» Task requirements
Your task is to copy each line of the material that holds the word "entry".

• • • •

(** A store that holds nothing: every count is 0, every page is empty. *)
Definition empty_store : Model unit := {|
  countDocuments := fun _ s => (Resolved (num 0), s);
  exec := fun _ s => (Resolved (VArr []), s)
|}.

(** [{draw: 1, start: 0, length: 10, columns: [{data: 'name', ...}],
     order: [], search: {value: '', smart: false}}] *)
Definition unsorted_request : value :=
  VObj [("draw", num 1); ("start", num 0); ("length", num 10);
        ("columns", VArr [column "name" (VBool true) (VBool true)]);
        ("order", VArr []);
        ("search", search EmptyString false)].

(** [{draw: 1, start: 0, length: 10,
      columns: [{data: 'name', searchable: false, orderable: true}],
      order: [{column: 0, dir: 'asc'}], search: {value: 'jo', smart: false}}] *)
Definition no_searchable_request : value :=
  VObj [("draw", num 1); ("start", num 0); ("length", num 10);
        ("columns", VArr [column "name" (VBool false) (VBool true)]);
        ("order", VArr [VObj [("column", num 0); ("dir", VStr "asc")]]);
        ("search", search "jo" false)].

(** Two searchable columns and a base filter with a disjunction of its own:
    [find: {active: true, $or: [{role: 'admin'}, {role: 'owner'}]}]. *)
Definition two_columns : value :=
  VArr [column "name" (VStr "true") (VStr "true");
        column "email" (VBool true) (VStr "true")].

Definition base_with_or : props :=
  [("active", VBool true);
   ("$or", VArr [VObj [("role", VStr "admin")]; VObj [("role", VStr "owner")]])].

Definition or_request : value :=
  VObj [("draw", num 1); ("start", num 0); ("length", num 10);
        ("columns", two_columns);
        ("order", VArr [VObj [("column", VStr "0"); ("dir", VStr "asc")]]);
        ("search", search "jo" false);
        ("find", VObj base_with_or)].

(** One searchable column, [name], and a base filter that already
    constrains [name]: [find: {name: 'Bob', age: 3}]. *)
Definition clash_request : value :=
  VObj [("draw", num 1); ("start", num 0); ("length", num 10);
        ("columns", VArr [column "name" (VStr "true") (VStr "true");
                          column "age" (VStr "false") (VStr "true")]);
        ("order", VArr [VObj [("column", VStr "0"); ("dir", VStr "asc")]]);
        ("search", search "jo" false);
        ("find", VObj [("name", VStr "Bob"); ("age", num 3)])].

(** ** A store held in memory

    Enough of a document store to run the orchestrator end to end: a
    document satisfies a filter when it satisfies each of its entries,
    [$or] and [$and] being read as lists of filters and any other key as a
    field with its matcher (a RegExp, or a string or boolean to equal).
    Pages follow the order of the store and keep the projected fields. *)

Definition field_matches (matcher x : value) : bool :=
  match matcher with
  | VRegExp _ _ =>
      match x with
      | VStr s => match regex_test matcher s with Some b => b | None => false end
      | _ => false
      end
  | VStr a => is_str a x
  | VBool a => match x with VBool b => Bool.eqb a b | _ => false end
  | _ => false
  end.

Fixpoint satisfies (doc : props) (filter : value) {struct filter} : bool :=
  match filter with
  | VObj entries =>
      forallb
        (fun entry =>
           if String.eqb (fst entry) "$or" then
             match snd entry with
             | VArr fs => existsb (satisfies doc) fs
             | _ => false
             end
           else if String.eqb (fst entry) "$and" then
             match snd entry with
             | VArr fs => forallb (satisfies doc) fs
             | _ => false
             end
           else
             field_matches (snd entry)
               (match lookup (fst entry) doc with Some x => x | None => VUndefined end))
        entries
  | _ => false
  end.

Definition page (skip limit : number) (docs : list props) : list props :=
  let s := match array_index skip with Some n => n | None => 0 end in
  match array_index limit with
  | Some n => firstn n (skipn s docs)
  | None => skipn s docs
  end.

(** The fields of [doc] that the projection [select] names. *)
Definition project (select : value) (doc : props) : props :=
  match select with
  | VObj sel =>
      List.filter (fun field => match lookup (fst field) sel with
                                | Some _ => true
                                | None => false
                                end) doc
  | _ => doc
  end.

Definition memory_store (docs : list props) : Model unit := {|
  countDocuments := fun filter s =>
    (Resolved (num (List.length (List.filter (fun d => satisfies d filter) docs))), s);
  exec := fun q s =>
    (Resolved (VArr (map (fun d => VObj (project (q_select q) d))
                       (page (q_skip q) (q_limit q)
                             (List.filter (fun d => satisfies d (q_filter q)) docs)))), s)
|}.

(** Three people, two of them active. *)
Definition people : list props :=
  [[("name", VStr "John"); ("active", VBool true)];
   [("name", VStr "Jane"); ("active", VBool true)];
   [("name", VStr "Bob"); ("active", VBool false)]].

(** [{draw: 1, start: 0, length: 10,
      columns: [{data: 'name', searchable: 'true', orderable: 'true'}],
      order: [{column: '0', dir: 'asc'}],
      search: {value: 'jo', smart: false}, find: {active: true}}] *)
Definition active_request : value :=
  VObj [("draw", num 1); ("start", num 0); ("length", num 10);
        ("columns", VArr [column "name" (VStr "true") (VStr "true")]);
        ("order", VArr [VObj [("column", VStr "0"); ("dir", VStr "asc")]]);
        ("search", search "jo" false);
        ("find", VObj [("active", VBool true)])].

(** Requests with a malformed pagination parameter: [draw] missing,
    [length] missing, [start: 'abc']; the last one also carries a column
    whose [searchable] is the text [maybe]. *)
Definition name_column : value := VArr [column "name" (VStr "true") (VStr "true")].
Definition first_ascending : value :=
  VArr [VObj [("column", VStr "0"); ("dir", VStr "asc")]].

Definition missing_draw_request : value :=
  VObj [("start", num 0); ("length", num 10);
        ("columns", name_column); ("order", first_ascending);
        ("search", search "jo" false)].

Definition missing_length_request : value :=
  VObj [("draw", num 1); ("start", num 0);
        ("columns", name_column); ("order", first_ascending);
        ("search", search "jo" false)].

Definition bad_start_request : value :=
  VObj [("draw", num 1); ("start", VStr "abc"); ("length", num 10);
        ("columns", name_column); ("order", first_ascending);
        ("search", search "jo" false)].

Definition unparsable_request : value :=
  VObj [("draw", num 1); ("start", VStr "abc"); ("length", num 10);
        ("columns", VArr [column "name" (VStr "maybe") (VStr "true")]);
        ("order", first_ascending);
        ("search", search "jo" false)].

(** Sort requests: [column: ''] and [column: true]; a column whose [data]
    is the empty string; [column: '-1']; [column: 0.5]. *)
Definition sort_request (column : value) (columns : value) : value :=
  VObj [("draw", num 1); ("start", num 0); ("length", num 10);
        ("columns", columns);
        ("order", VArr [VObj [("column", column); ("dir", VStr "asc")]]);
        ("search", search EmptyString false)].

Definition empty_column_request : value := sort_request (VStr EmptyString) name_column.

Definition true_column_request : value := sort_request (VBool true) two_columns.

Definition empty_data_request : value :=
  sort_request (VStr "0") (VArr [column EmptyString (VStr "true") (VStr "true")]).

Definition negative_index_request : value := sort_request (VStr "-1") name_column.

Definition half : number := S754_finite false 1 (-1).

Definition fractional_index_request : value := sort_request (VNum half) name_column.



(** Search texts: a phrase, two spaces and a word; a quoted run of two
    lines; a quoted run inside a word; and a field value of two lines. *)
Definition phrase_and_word : list (nat * item) :=
  [(0, Phrase "John Doe"); (2, Word "Jane")].

Definition phrase_of_two_lines : string :=
  String dquote ("a" ++ String "010"%char ("b" ++ String dquote EmptyString)).

Definition quote_inside_word : string :=
  "x" ++ String dquote ("a b" ++ String dquote EmptyString).

Definition two_lines : string := "jo" ++ String "010"%char "hn".

(** An empty search text beside a column whose flag is not JSON and a
    base filter; and a search value that is a number. *)
Definition empty_text_request : value :=
  VObj [("draw", num 1); ("start", num 0); ("length", num 10);
        ("columns", VArr [column "name" (VStr "maybe") (VStr "true")]);
        ("order", first_ascending);
        ("search", search EmptyString false);
        ("find", VObj [("active", VBool true)])].

Definition number_search_request : value :=
  VObj [("draw", num 1); ("start", num 0); ("length", num 10);
        ("columns", name_column); ("order", first_ascending);
        ("search", VObj [("value", num 5); ("smart", VBool false)])].

(** [{draw: 1, start: 0, length: 10,
      columns: [{data: 'name', searchable: 'true', orderable: 'true'}],
      order: [{column: '0', dir: 'asc'}],
      search: {value: 'jo', smart: false}, populate: 'owner'}] *)
Definition populated_request : value :=
  VObj [("draw", num 1); ("start", num 0); ("length", num 10);
        ("columns", name_column);
        ("order", first_ascending);
        ("search", search "jo" false);
        ("populate", VStr "owner")].

(** [{draw: 1, start: 0, length: 10, columns: 'name',
      search: {value: 'jo', smart: false}}] *)
Definition string_columns_request : value :=
  VObj [("draw", num 1); ("start", num 0); ("length", num 10);
        ("columns", VStr "name");
        ("search", search "jo" false)].

(** [{draw: 1, start: 0, length: 10,
      columns: [{data: '__proto__', searchable: 'true', orderable: 'true'},
                {data: 'name', searchable: 'true', orderable: 'true'}],
      order: [{column: '0', dir: 'asc'}],
      search: {value: 'jo', smart: false}}] *)
Definition proto_column_request : value :=
  VObj [("draw", num 1); ("start", num 0); ("length", num 10);
        ("columns", VArr [column "__proto__" (VStr "true") (VStr "true");
                          column "name" (VStr "true") (VStr "true")]);
        ("order", first_ascending);
        ("search", search "jo" false)].

(** ** Relations used to state the properties *)



(** Two descriptors that differ at most in the object bound to [find]. *)
Definition same_but_find (p p' : value) : Prop :=
  p' = p \/
  exists ps o', p = VObj ps /\ p' = VObj (set_prop "find" o' ps).

(** The descriptor carries columns and a search object whose text is the
    non-empty string [text] and whose [smart] property is [smart]. *)
Record searching (params : value) (text : string) (smart : value) : Prop := {
  searching_columns :
    exists c, get params "columns" = Return c /\ truthy c = true;
  searching_search :
    exists srch, get params "search" = Return srch /\ truthy srch = true /\
                 get srch "value" = Return (VStr text) /\
                 get srch "smart" = Return smart;
  searching_text : text <> EmptyString
}.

• • • •

» Written reply
        (fun entry =>
           if String.eqb (fst entry) "$or" then
             match snd entry with
           else if String.eqb (fst entry) "$and" then
             match snd entry with
             field_matches (snd entry)
               (match lookup (fst entry) doc with Some x => x | None => VUndefined end))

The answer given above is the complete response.